Semin Respir Crit Care Med 2001; 22(6): 627-630
DOI: 10.1055/s-2001-18798
Copyright © 2001 by Thieme Medical Publishers, Inc., 333 Seventh Avenue, New York, NY 10001, USA. Tel.: +1(212) 584-4662

Hemothorax

Robert C. Jacoby, Felix D. Battistella
  • Department of Surgery, University of California, Davis, UC Davis Medical Center, Sacramento, California
Further Information

Publication History

Publication Date:
05 December 2001 (online)

ABSTRACT

Hemothorax has been recognized as a clinical entity for centuries. However, the use of closed drainage has only recently been described in the last 50 years. Chest radiography remains the mainstay of diagnosis, however computed tomography and ultrasound are useful in some circumstances. The treatment of hemothorax is adequate drainage.
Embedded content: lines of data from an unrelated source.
Lemma emulate_store_run w v c ins : running w v c → 0 <= rs2 ins < 32 →
  let val := u32 (get_reg (rs2 ins) v) in
  let off := u64 (addr ins - DTB_PLIC) in
  emulate_store ins w =
  match vplic_write_ops (devices c) (vctx_of v) (pctx_of w) (last_claimed_irq_id v) off val with
  | Some ops => Ok tt (resume (if Z.testbit (opcode ins) 1 then 4 else 2)
                  (after_write v ops
                    (completes (devices c) (vctx_of v) (last_claimed_irq_id v) off val) w))
  | None => Panic "Bad PLIC access" w
  end.
Proof.
  intros Hr Hrd val off. destruct (running_hart _ _ _ Hr) as (Hgh & Hgv & Hvg & Hcg & Hh).
  destruct (pctx_range _ _ _ Hr) as (Hp & _ & Ev & _).
  unfold emulate_store. erewrite bind_ok by exact Hgv. erewrite bind_ok by exact Hvg.
  erewrite bind_ok by exact Hcg. erewrite bind_ok by exact Hgh.
  rewrite Ev. replace (u64 (2 * w_hart w + 1)) with (pctx_of w) by (unfold pctx_of; rewrite u64_id; lia).
  pose proof (store_dispatch_run w v c off val Hr (u64_range _) (u32_range _)) as Hst.
  fold off val. destruct (vplic_write_ops _ _ _ _ _ _) as [ops|]; [|by erewrite bind_panic by exact Hst].
  erewrite bind_ok by exact Hst. by apply advance_sepc_run.
Qed.

Lemma store_fault_run w v c a r wide : running w v c →
  csr_of (w_hart w) htinst w = enc_store r 2 wide → 0 <= r < 32 →
  let val := u32 (get_reg r v) in
  let off := u64 (a - DTB_PLIC) in
  vplic_handle_store_or_amo_page_fault a w =
  match vplic_write_ops (devices c) (vctx_of v) (pctx_of w) (last_claimed_irq_id v) off val with
  | Some ops => Ok tt (resume (if wide then 4 else 2)
                  (after_write v ops
                    (completes (devices c) (vctx_of v) (last_claimed_irq_id v) off val) w))
  | None => Panic "Bad PLIC access" w
  end.
Proof.
  intros Hr Hh Hrd val off. unfold vplic_handle_store_or_amo_page_fault.
  assert (Hlow : 0 <= (if wide then 0x23 else 0x21) < 128) by (destruct wide; lia).
  erewrite bind_ok.
  2:{ apply parse_htinst_run. rewrite Hh. unfold fields_ok, enc_store. split; dlia. }
  rewrite Hh. replace (enc_store r 2 wide mod 2 ^ 7) with (if wide then 0x23 else 0x21)
    by (unfold enc_store; dlia).
  replace (enc_store r 2 wide / 2 ^ 20 mod 2 ^ 5) with r by (unfold enc_store; dlia).
  replace (enc_store r 2 wide / 2 ^ 12 mod 2 ^ 3) with 2 by (unfold enc_store; dlia).
  cbn [opcode funct3]. rewrite (proj2 (Z.eqb_eq _ 0x23)) by (by destruct wide). cbn [negb Z.eqb Pos.eqb].
  rewrite (emulate_store_run w v c) by done. unfold set_addr. cbn [addr rs2 opcode].
  by replace (Z.testbit (if wide then 0x23 else 0x21) 1) with wide by (by destruct wide).
Qed.
End stores.
(* ===== verification/VmConfig.v ===== *)
(** * VmConfig: the static configuration of guest/vm_config.c

    Two VMs, one hart each.  The addresses of the embedded guest images and of
    the root tables are chosen by the linker and are parameters. *)

From S2P Require Import Prelude Layout Memory Machine.

Definition emulated_plic := mk_mmio_dev DTB_PLIC DTB_PLIC DTB_PLIC_SIZE 0 0 0.
Definition serial := mk_mmio_dev DTB_SERIAL DTB_SERIAL PAGE_SIZE (PTE_R .| PTE_W) 10 10.
Definition virtio_disk_1 := mk_mmio_dev 0x10001000 0x10001000 0x1000 (PTE_R .| PTE_W) 1 1.
Definition pci_serial := mk_mmio_dev DTB_PCI_IO DTB_SERIAL PAGE_SIZE (PTE_R .| PTE_W) 33 10.
Definition virtio_disk_2 := mk_mmio_dev 0x10002000 0x10001000 0x1000 (PTE_R .| PTE_W) 2 1.

(** Pad an initialiser to the array's length: the rest is NULL. *)
Definition dev_array (ds : list mmio_dev) : list (option mmio_dev) :=
  (Some <$> ds) ++ replicate (Z.to_nat MAX_DEVS - length ds) None.

Section config.
(** ADDRESS and END_ADDRESS of the images, and &config[i].vm_pgtable. *)
Context (vm_xv6 vm_xv6_end vm_another_xv6 vm_another_xv6_end pgtable0 pgtable1 : Z).

Definition config_0 : vm_config :=
  mk_vm_config 0x1 (KVA2PA vm_xv6) (KVA2PA vm_xv6_end) 0x80100000 (16 .<< 20) 0x80100000
    (dev_array [serial; emulated_plic; virtio_disk_1]) (mk_barrier 0 0 0 0) pgtable0.
Definition config_1 : vm_config :=
  mk_vm_config 0x2 (KVA2PA vm_another_xv6) (KVA2PA vm_another_xv6_end) 0x80100000 (16 .<< 20)
    0x80100000 (dev_array [pci_serial; emulated_plic; virtio_disk_2]) (mk_barrier 0 0 0 0) pgtable1.
Definition config : list vm_config := [config_0; config_1].

Definition nr_vms : Z := Z.of_nat (length config).
End config.
Lemma kinv_run w0 n all w ts : kmem_inv w0 all → rtc km_step (w0, idle n) (w, ts) →
  NoDup all ∧ Forall (λ x, valid_address x = true) all ∧ ∃ fl, kinv all w ts fl.
Proof.
  intros (Hlk & Hfl & Hnd & Hram) Hr. pose proof (is_freelist_valid _ _ _ Hfl) as Hva. split; [done|]. split; [done|].
  apply (kinv_rtc all _ (w, ts) Hnd Hva Hr). exists all. cbn [fst snd].
  split; [rewrite idle_lock, Hlk; lia|done|done|by rewrite idle_has, app_nil_r|].
  by intros i t [-> _]%lookup_replicate.
Qed.

(** C28: the allocator under any interleaving of any number of harts, each of which
    allocates, frees pages it has and writes into pages it has: no page is lost
    or handed out twice (the free pages and the pages the harts have are
    the pages of the start, each once), the list in memory stays intact, a free
    lock means that the invariant of the sequential allocator holds, a page that
    kmalloc is about to return is all zero, and no access panics or faults, except
    that of a hart that found the list empty and clears page 0. *)
Theorem kmem_concurrent w0 n all w ts : kmem_inv w0 all → rtc km_step (w0, idle n) (w, ts) →
  ∃ fl, fl ++ (ts ≫= has) ≡ₚ all ∧ NoDup (fl ++ (ts ≫= has)) ∧
    is_freelist (w_mem w) (freelist (w_kmem w)) fl ∧ (kmem_lk (w_kmem w) = 0 → kmem_inv w fl) ∧
    ∀ i t, ts !! i = Some t →
      (∀ page, pc t = MClear page 0 → page ∈ has t ∧ zeroed (w_mem w) (KPA2PA page) PAGE_SIZE) ∧
      match km_access t w with
      | Fault _ _ => pc t = MClear 0 (Z.to_nat PAGE_SIZE)
      | Panic _ _ => False
      | _ => True
      end.
Proof.
  intros Hk0 Hr. destruct (kinv_run w0 n all w ts Hk0 Hr) as (Hnd & Hva & fl & Hk). exists fl.
  assert (Hn : NoDup (fl ++ (ts ≫= has))) by by rewrite (ki_pages _ _ _ _ Hk).
  split; [apply Hk|]. split; [done|]. split; [apply Hk|]. split.
  { intros Hl. split; [done|]. split; [apply Hk|]. split; [by apply NoDup_app in Hn as (? & _)|].
    intros x Hx. apply (ki_ram _ _ _ _ Hk). rewrite <- (ki_pages _ _ _ _ Hk). apply elem_of_app. by left. }
  intros i t Hi. split.
  - intros page Ep. pose proof (ki_knows _ _ _ _ Hk i t Hi) as H. rewrite Ep in H. destruct H as [H0 Hz].
    assert (Hp0 : page ≠ 0) by (by intros ->; specialize (H0 eq_refl)). split.
    + unfold has. rewrite Ep. cbn [flight]. rewrite (proj2 (Z.eqb_neq page 0)) by done. by left.
    + destruct (Hz Hp0) as [_ Hzz]. by rewrite Z.sub_0_r in Hzz.
  - pose proof (fine_access all Hnd Hva w ts fl i t Hk Hi) as H. unfold fine in H. by destruct (km_access t w).
Qed.
End theorems.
Drainage allows for apposition of the visceral and parietal pleura, which aids hemostasis. Massive hemothorax and ongoing bleeding are indications for thoracotomy. Clotted hemothorax can be difficult to drain adequately with tube thoracostomy alone. Video assisted thoracic surgery (VATS) has proven most effective in obtaining adequate drainage if performed early in the patient's course.